> _Supplied data_
(** nmp_rules_manager_set_dirty () marks the trackings with the tag, and
    nothing else. *)
Lemma rules_set_dirty_spec self user_tag :
  manager_ok self ->
  exists self', nmp_rules_manager_set_dirty self user_tag = Some self' /\ manager_ok self' /\
    tag_changed user_tag (fun x => Some (dirty_tracking x)) (_rules_init self) (_rules_init self').
Proof.
  intros Hok. unfold nmp_rules_manager_set_dirty. destruct (Z.eqb_spec user_tag 0) as [->|Htag].
  { exists self. split_and!; [done..|]. apply tag_changed_absent; [done|by left]. }
  apply on_tables_spec; [done|apply tag_changed_empty|]. clear self Hok. intros t Hok.
  destruct (by_user_tag_lookup (by_user_tag t) user_tag) as [[pu ud]|] eqn:El; cbn.
  2:{ exists t. split_and!; [done..|]. apply tag_changed_absent; [done|by right]. }
  destruct (set_dirty_loop (ud_lst ud) (by_data t)) as (data & -> & Hd).
  { intros p Hp. apply tag_lookup_Some in El as [Hu _]; [|done].
    apply (ix_member _ _ _ _ _ (ok_by_user_tag t Hok) pu ud p Hu) in Hp as (d & Hp & _). eauto. }
  assert (Hok' : tables_ok (mk_tables data (by_obj t) (by_user_tag t))).
  { apply data_change_ok; [done|..].
    - intros p. rewrite Hd. destruct (by_data t !! p); [|done]. cbn. by case_decide.
    - intros p d Hp. rewrite Hd in Hp. apply fmap_Some in Hp as (e & He & ->). apply (ok_data t Hok) in He. by case_decide. }
  eexists. split_and!; [done..|]. split; [|done]. intros r u Hr.
  rewrite (tracking_change t _ (fun q d => Some ((if decide (q ∈ ud_lst ud) then set_dirty_data else id) d))
             (fun x => Some (if u =? user_tag then dirty_tracking x else x))); try done.
  - destruct (u =? user_tag); [done|]. by destruct (tracking t r u).
  - intros q d d' [= <-]. by case_decide.
  - intros q d Hq <-. pose proof (tag_members t user_tag pu ud q d Hok El Hq). cbn.
    destruct (Z.eqb_spec (rd_user_tag d) user_tag); case_decide; tauto.
Qed.

(** ** Untrack all *)

Lemma untrack_all_loop all l : forall t,
  tables_ok t -> NoDup l -> (forall p, p ∈ l -> is_Some (by_data t !! p)) ->
  exists t', foldl (untrack_all_step all) (Some t) l = Some t' /\ tables_ok t' /\
    (forall q, by_data t' !! q =
       by_data t !! q ≫= (fun d => if decide (q ∈ l) then (if all || rd_dirty d then None else Some d) else Some d)) /\
    (forall r, valid_rule r -> state_of t' r = state_of t r) /\
    (forall pu, ud_user_tag <$> by_user_tag t' !! pu = ud_user_tag <$> by_user_tag t !! pu).
Proof.
  induction l as [|p l IH]; intros t Hok Hnd Hl; cbn.
  - exists t. split_and!; [done..| |done|done]. intros q. by destruct (by_data t !! q).
  - apply NoDup_cons in Hnd as [Hnp Hnd]. destruct (Hl p (list_elem_of_here _ _)) as [d Hd]. rewrite Hd. cbn.
    assert (Hstep : exists t1, (if all || rd_dirty d then _rules_data_untrack t p false false else Some t) = Some t1 /\ tables_ok t1 /\
              by_data t1 = (if all || rd_dirty d then delete p (by_data t) else by_data t) /\
              (forall r, valid_rule r -> state_of t1 r = state_of t r) /\
              (forall pu, ud_user_tag <$> by_user_tag t1 !! pu = ud_user_tag <$> by_user_tag t !! pu)).
    { destruct (all || rd_dirty d); [|by exists t].
      destruct (untrack_effect t p d false false Hok Hd) as (t1 & -> & Hok1 & Hd1 & Hst & Htag). exists t1. split_and!; [done..| |].
      - intros r Hr. rewrite Hst by done. by case_decide.
      - intros pu. rewrite Htag, lookup_fmap by done. by destruct (by_user_tag t !! pu). }
    destruct Hstep as (t1 & -> & Hok1 & Hd1 & Hst1 & Htag1).
    destruct (IH t1) as (t' & -> & Hok' & Hd' & Hst' & Htag'); [done|done| |].
    { intros q Hq. rewrite Hd1. assert (q <> p) by (by intros ->). case_match; [rewrite lookup_delete_ne by done|]; apply Hl; by right. }
    exists t'. split_and!; [done|done| | |].
    + intros q. rewrite Hd', Hd1. destruct (decide (q = p)) as [->|Hne].
      * rewrite Hd. cbn. rewrite (decide_True (P := p ∈ p :: l)) by apply list_elem_of_here.
        destruct (all || rd_dirty d) eqn:E; [by rewrite lookup_delete_eq|]. rewrite Hd. cbn. rewrite E. by case_decide.
      * transitivity (by_data t !! q ≫= (fun d => if decide (q ∈ l) then (if all || rd_dirty d then None else Some d) else Some d)).
        { case_match; by rewrite ?lookup_delete_ne. }
        destruct (by_data t !! q); [|done]. cbn. apply decide_ext. rewrite elem_of_cons. tauto.
    + intros r Hr. by rewrite Hst', Hst1.
    + intros pu. by rewrite Htag', Htag1.
Qed.
(** What becomes of a rule, with and without an entry. *)
Lemma sync_entry_state t objs platform pl1 pl2 keep r q od :
  tables_ok t -> tables_ok (mk_tables (by_data t) objs (by_user_tag t)) -> valid_rule r ->
  by_obj t !! q = Some od -> obj_rule od = rule_id r ->
  (forall q, objs !! q = by_obj t !! q ≫= sync_entry keep (by_data t) platform pl1) ->
  (forall k, k ∈ pl_ids pl1 <->
     k ∈ pl_ids platform /\ ~ exists q od, by_obj t !! q = Some od /\ obj_rule od = k /\ deletes keep (by_data t) od = true) ->
  (forall k, k ∈ pl_ids pl2 <->
     k ∈ pl_ids pl1 \/ exists q od, by_obj t !! q = Some od /\ obj_rule od = k /\
       adds (by_data t) pl1 (first_entry keep (by_data t) platform od) = true) ->
  (state_in_table objs r, bool_decide (rule_id r ∈ pl_ids pl2)) =
  sync_rule keep (prio <$> winner (by_data t) od) (state_of t r) (bool_decide (rule_id r ∈ pl_ids platform)).
Proof.
  intros Hok Hok' Hr Hq Hk Hobjs Hids1 Hids2.
  pose proof (tables_objs_ok t Hok) as Hoko. pose proof (tables_objs_ok _ Hok') as Hoko'. cbn [by_obj] in Hoko'.
  destruct (winner_wins t q od r Hok Hr Hq Hk) as (_ & Hnil & Hdata).
  assert (Hone : forall q' od', by_obj t !! q' = Some od' -> obj_rule od' = rule_id r -> od' = od).
  { intros q' od' Hq' Hk'. assert (q' = q) as -> by (eapply Hoko; [done..|congruence]). congruence. }
  assert (Hpl1 : bool_decide (rule_id r ∈ pl_ids pl1)
                 = bool_decide (rule_id r ∈ pl_ids platform) && negb (deletes keep (by_data t) od)).
  { apply eq_true_iff_eq. rewrite andb_true_iff, !bool_decide_eq_true, negb_true_iff, Hids1.
    apply and_iff_compat_l. destruct (deletes keep (by_data t) od) eqn:Ed; split; try done; intros Hn.
    - exfalso. apply Hn. eauto.
    - intros (q' & od' & Hq' & Hk' & Hd'). rewrite (Hone q' od') in Hd' by done. congruence. }
  assert (Hpl2 : bool_decide (rule_id r ∈ pl_ids pl2)
                 = bool_decide (rule_id r ∈ pl_ids pl1) || adds (by_data t) pl1 (first_entry keep (by_data t) platform od)).
  { apply eq_true_iff_eq. rewrite orb_true_iff, !bool_decide_eq_true, Hids2. apply or_iff_compat_l. split; [|eauto].
    intros (q' & od' & Hq' & Hk' & Ha). by rewrite (Hone q' od') in Ha. }
  rewrite <- loops_result_spec; [|done|].
  2:{ intros Hn. unfold state_of. rewrite (state_in_table_eq (by_obj t) r q od) by done.
      apply (ok_obj t Hok q od Hq). by apply Hnil. }
  destruct (state_in_table_change (by_obj t) objs r (fun _ => sync_entry keep (by_data t) platform pl1))
    as [(Hn & _)|(q' & od' & Hq' & Hk' & Hs & ->)]; [done..|intros _ x y Hx%sync_entry_same; unfold obj_rule; by rewrite (proj1 Hx)| |].
  { by destruct (Hn q od Hq). }
  rewrite (Hone q' od') in * by done. unfold state_of. rewrite Hs, Hpl2. unfold sync_entry, tracked_entry, adds, loops_result.
  assert (Hfk : obj_rule (first_entry keep (by_data t) platform od) = rule_id r)
    by (rewrite <- Hk; unfold obj_rule; by rewrite (proj1 (first_entry_same _ _ _ _))).
  rewrite Hfk, Hpl1. unfold first_entry, deletes. rewrite Hk. destruct (decide (rule_id r ∈ pl_ids platform)) as [Hin|Hin].
  - rewrite (bool_decide_eq_true_2 _ Hin). unfold present_entry.
    destruct (sync_present keep (winner (by_data t) od) (od_config_state od)) as [s del]. cbn [fst snd].
    change (winner (by_data t) (set_state s od)) with (winner (by_data t) od). cbn [od_config_state set_state andb].
    destruct (sync_tracked _ _ _) as [[s' add]|]; cbn; by rewrite ?orb_false_r.
  - rewrite (bool_decide_eq_false_2 _ Hin). cbn [andb negb].
    destruct (sync_tracked _ _ _) as [[s' add]|]; cbn; by rewrite ?orb_false_r.
Qed.

Lemma sync_no_entry t objs platform pl1 pl2 keep r :
  tables_ok t -> tables_ok (mk_tables (by_data t) objs (by_user_tag t)) -> valid_rule r ->
  (forall q od, by_obj t !! q = Some od -> obj_rule od <> rule_id r) ->
  (forall q, objs !! q = by_obj t !! q ≫= sync_entry keep (by_data t) platform pl1) ->
  (forall k, k ∈ pl_ids pl1 <->
     k ∈ pl_ids platform /\ ~ exists q od, by_obj t !! q = Some od /\ obj_rule od = k /\ deletes keep (by_data t) od = true) ->
  (forall k, k ∈ pl_ids pl2 <->
     k ∈ pl_ids pl1 \/ exists q od, by_obj t !! q = Some od /\ obj_rule od = k /\
       adds (by_data t) pl1 (first_entry keep (by_data t) platform od) = true) ->
  (state_in_table objs r, bool_decide (rule_id r ∈ pl_ids pl2)) =
  sync_rule keep None (state_of t r) (bool_decide (rule_id r ∈ pl_ids platform)).
Proof.
  intros Hok Hok' Hr Hn Hobjs Hids1 Hids2.
  pose proof (tables_objs_ok t Hok) as Hoko. pose proof (tables_objs_ok _ Hok') as Hoko'. cbn [by_obj] in Hoko'.
  destruct (state_in_table_change (by_obj t) objs r (fun _ => sync_entry keep (by_data t) platform pl1))
    as [(_ & -> & Hs)|(q' & od' & Hq' & Hk' & _)]; [done..|intros _ x y Hx%sync_entry_same; unfold obj_rule; by rewrite (proj1 Hx)| |].
  - unfold state_of. rewrite Hs. cbn. rewrite andb_true_r. f_equal. apply bool_decide_ext. rewrite Hids2, Hids1.
    split; [|intros Hin; left; split; [done|]; intros (q & od & Hq & Hk & _); by apply (Hn q od)].
    intros [[? _]|(q & od & Hq & Hk & _)]; [done|]. by destruct (Hn q od).
  - by destruct (Hn q' od').
Qed.

(** The refinement: for every rule, the state and whether the platform has it. *)
Definition sync_result (self : NMPRulesManager) platform keep_deleted_rules (self' : NMPRulesManager) platform' : Prop :=
  manager_ok self' /\ pl_ok platform' /\
  (forall r u, valid_rule r -> tracking_of self' r u = tracking_of self r u) /\
  (forall r, valid_rule r -> exists best, wins (_rules_init self) r best /\
     (manager_state self' r, bool_decide (rule_id r ∈ pl_ids platform')) =
     sync_rule keep_deleted_rules best (manager_state self r) (bool_decide (rule_id r ∈ pl_ids platform))).
(** What reaches the kernel only when a device is deconfigured. *)
Definition cleanup_platform (i : Z) : act :=
  call c_nm_device_master_release_slaves ;;;
  when (0 <? i)
    (call (c_nm_platform_ip_route_flush i) ;;; call (c_nm_platform_ip_address_flush i) ;;;
     call (c_nm_platform_tfilter_sync i) ;;; call (c_nm_platform_qdisc_sync i)).

Definition cleanup_mtu (t : CleanupType) : act :=
  get rest (fun d =>
    when (negb (mtu_initial d =? 0) || negb (ip6_mtu_initial d =? 0))
      (let i := nm_device_get_ip_ifindex d in
       when ((0 <? i) && is_deconfigure t)
         (when (negb (mtu_initial d =? 0))
            (call (c_nm_platform_link_set_mtu i (mtu_initial d)) ;;;
             fun w => change_rest (set_carrier_wait_until_ms (now_ms w + CARRIER_WAIT_TIME_AFTER_MTU_MS)) w) ;;;
          get_rest ip6_mtu_initial (fun m => when (negb (m =? 0)) (call (c_sysctl_ip6_mtu m)))) ;;;
       change_rest (fun d => set_ip6_mtu_initial 0 (set_mtu_initial 0 d)))).

Definition nm_device_cleanup (reason : NMDeviceStateReason) (t : CleanupType) : act :=
  log_call (mark_cleanup reason t) ;;;
  _cleanup_generic_pre t ;;;
  when (is_deconfigure t) (call c_set_disable_ipv6 ;;; call c_sysctl_use_tempaddr) ;;;
  call c_class_deactivate ;;;
  get_rest nm_device_get_ip_ifindex (fun i =>
    when (is_deconfigure t) (cleanup_platform i) ;;;
    call (c_routing_rules_sync (is_keep t)) ;;;
    when (0 <? i) (call (c_nm_platform_ip4_dev_route_blacklist_set i))) ;;;
  get rest (fun d => asking q_link_has_master (fun has =>
    when (master d && (0 <? ifindex d) && negb has) (call c_nm_device_master_release_one_slave))) ;;;
  get_rest lldp_listener (fun l => when l (call c_nm_lldp_listener_stop)) ;;;
  call c_nm_device_update_metered ;;;
  get state (fun s => if_ (s <=? NM_DEVICE_STATE_UNMANAGED) (call c_nm_device_hw_addr_reset) (call c_class_deactivate_reset_hw_addr)) ;;;
  cleanup_mtu t ;;;
  call c_ethtool_state_reset ;;;
  _cleanup_generic_post t.

(** ** _set_state_full () *)

(** A failure of a connection that was not made here counts as its being there. *)
Definition effective_state (d : NMDevicePrivate) (s : NMDeviceState) (reason : NMDeviceStateReason)
    : NMDeviceState * NMDeviceStateReason :=
  if state_is s NM_DEVICE_STATE_FAILED && nm_device_sys_iface_state_is_external_or_assume (rest d)
  then (NM_DEVICE_STATE_ACTIVATED, NM_DEVICE_STATE_REASON_CONNECTION_ASSUMED) else (s, reason).

Definition state_unchanged (d : NMDevicePrivate) (s : NMDeviceState) : bool :=
  state_is (state d) s && (negb (state_is s NM_DEVICE_STATE_UNAVAILABLE) || negb (firmware_missing (rest d))).

Definition enter_state (s : NMDeviceState) (reason : NMDeviceStateReason) : act :=
  nm_device_add_pending_action NM_PENDING_ACTION_IN_STATE_CHANGE true ;;;
  change (fun d => set_state_reason reason (set_state s (set_in_state_changed true d))) ;;;
  queued_state_clear ;;;
  dispatcher_cleanup ;;;
  nm_clear_deactivating_cancellable.
(* ===== verification/DeviceCleanup.v ===== *)
(** * Devices: when the kernel's configuration is touched

    The log of a run shows that a device is cleaned up only by a change of its state,
    how thoroughly, and that the routes, addresses, filters and the MTU of its
    interface are removed or reset only in a clean-up of type DECONFIGURE. *)

From S2P Require Export Prelude DeviceFlags DeviceBase DeviceQueue DeviceState DeviceStateInv DeviceOps DeviceRun.

(** The calls that remove or reset configuration of the interface in the kernel. *)
Definition deconfigures (c : Call) : bool :=
  match c with
  | c_nm_platform_ip_route_flush _ | c_nm_platform_ip_address_flush _ | c_nm_platform_tfilter_sync _
  | c_nm_platform_qdisc_sync _ | c_nm_platform_link_set_mtu _ _ => true
  | _ => false
  end.

Definition plain (c : Call) : bool :=
  match c with mark_cleanup _ _ => false | _ => negb (deconfigures c) end.

(** The last clean-up that was begun. *)
Fixpoint last_cleanup (l : list (Call * NMDevicePrivate)) : option CleanupType :=
  match l with
  | [] => None
  | (mark_cleanup _ t, _) :: _ => Some t
  | _ :: l' => last_cleanup l'
  end.

(** How a device is cleaned up on the way into a state. *)
Definition cleanup_type_for (d : NMDevicePrivate) : option CleanupType :=
  match state d with
  | NM_DEVICE_STATE_UNMANAGED =>
      Some (match sys_iface_state (rest d) with
            | NM_DEVICE_SYS_IFACE_STATE_MANAGED => CLEANUP_TYPE_DECONFIGURE
            | NM_DEVICE_SYS_IFACE_STATE_REMOVED => CLEANUP_TYPE_REMOVED
            | _ => CLEANUP_TYPE_KEEP
            end)
  | NM_DEVICE_STATE_UNAVAILABLE | NM_DEVICE_STATE_DISCONNECTED => Some CLEANUP_TYPE_DECONFIGURE
  | _ => None
  end.

Definition call_safe (c : Call) (d : NMDevicePrivate) (before : list (Call * NMDevicePrivate)) : Prop :=
  match c with
  | mark_cleanup r t => in_state_changed d = true /\ state_reason d = r /\ cleanup_type_for d = Some t
  | _ => deconfigures c = true -> last_cleanup before = Some CLEANUP_TYPE_DECONFIGURE
  end.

> _Aim of the exercise_
Please copy, exactly and with nothing else, the lines above beginning at the line that has "destruct (untrack_effect t" and ending with the line that has "destruct (by_data t !! q);".

> _Solution to this problem_
      destruct (untrack_effect t p d false false Hok Hd) as (t1 & -> & Hok1 & Hd1 & Hst & Htag). exists t1. split_and!; [done..| |].
      - intros r Hr. rewrite Hst by done. by case_decide.
      - intros pu. rewrite Htag, lookup_fmap by done. by destruct (by_user_tag t !! pu). }
    destruct Hstep as (t1 & -> & Hok1 & Hd1 & Hst1 & Htag1).
    destruct (IH t1) as (t' & -> & Hok' & Hd' & Hst' & Htag'); [done|done| |].
    { intros q Hq. rewrite Hd1. assert (q <> p) by (by intros ->). case_match; [rewrite lookup_delete_ne by done|]; apply Hl; by right. }
    exists t'. split_and!; [done|done| | |].
    + intros q. rewrite Hd', Hd1. destruct (decide (q = p)) as [->|Hne].
      * rewrite Hd. cbn. rewrite (decide_True (P := p ∈ p :: l)) by apply list_elem_of_here.
        destruct (all || rd_dirty d) eqn:E; [by rewrite lookup_delete_eq|]. rewrite Hd. cbn. rewrite E. by case_decide.
      * transitivity (by_data t !! q ≫= (fun d => if decide (q ∈ l) then (if all || rd_dirty d then None else Some d) else Some d)).
        { case_match; by rewrite ?lookup_delete_ne. }
        destruct (by_data t !! q); [|done]. cbn. apply decide_ext. rewrite elem_of_cons. tauto.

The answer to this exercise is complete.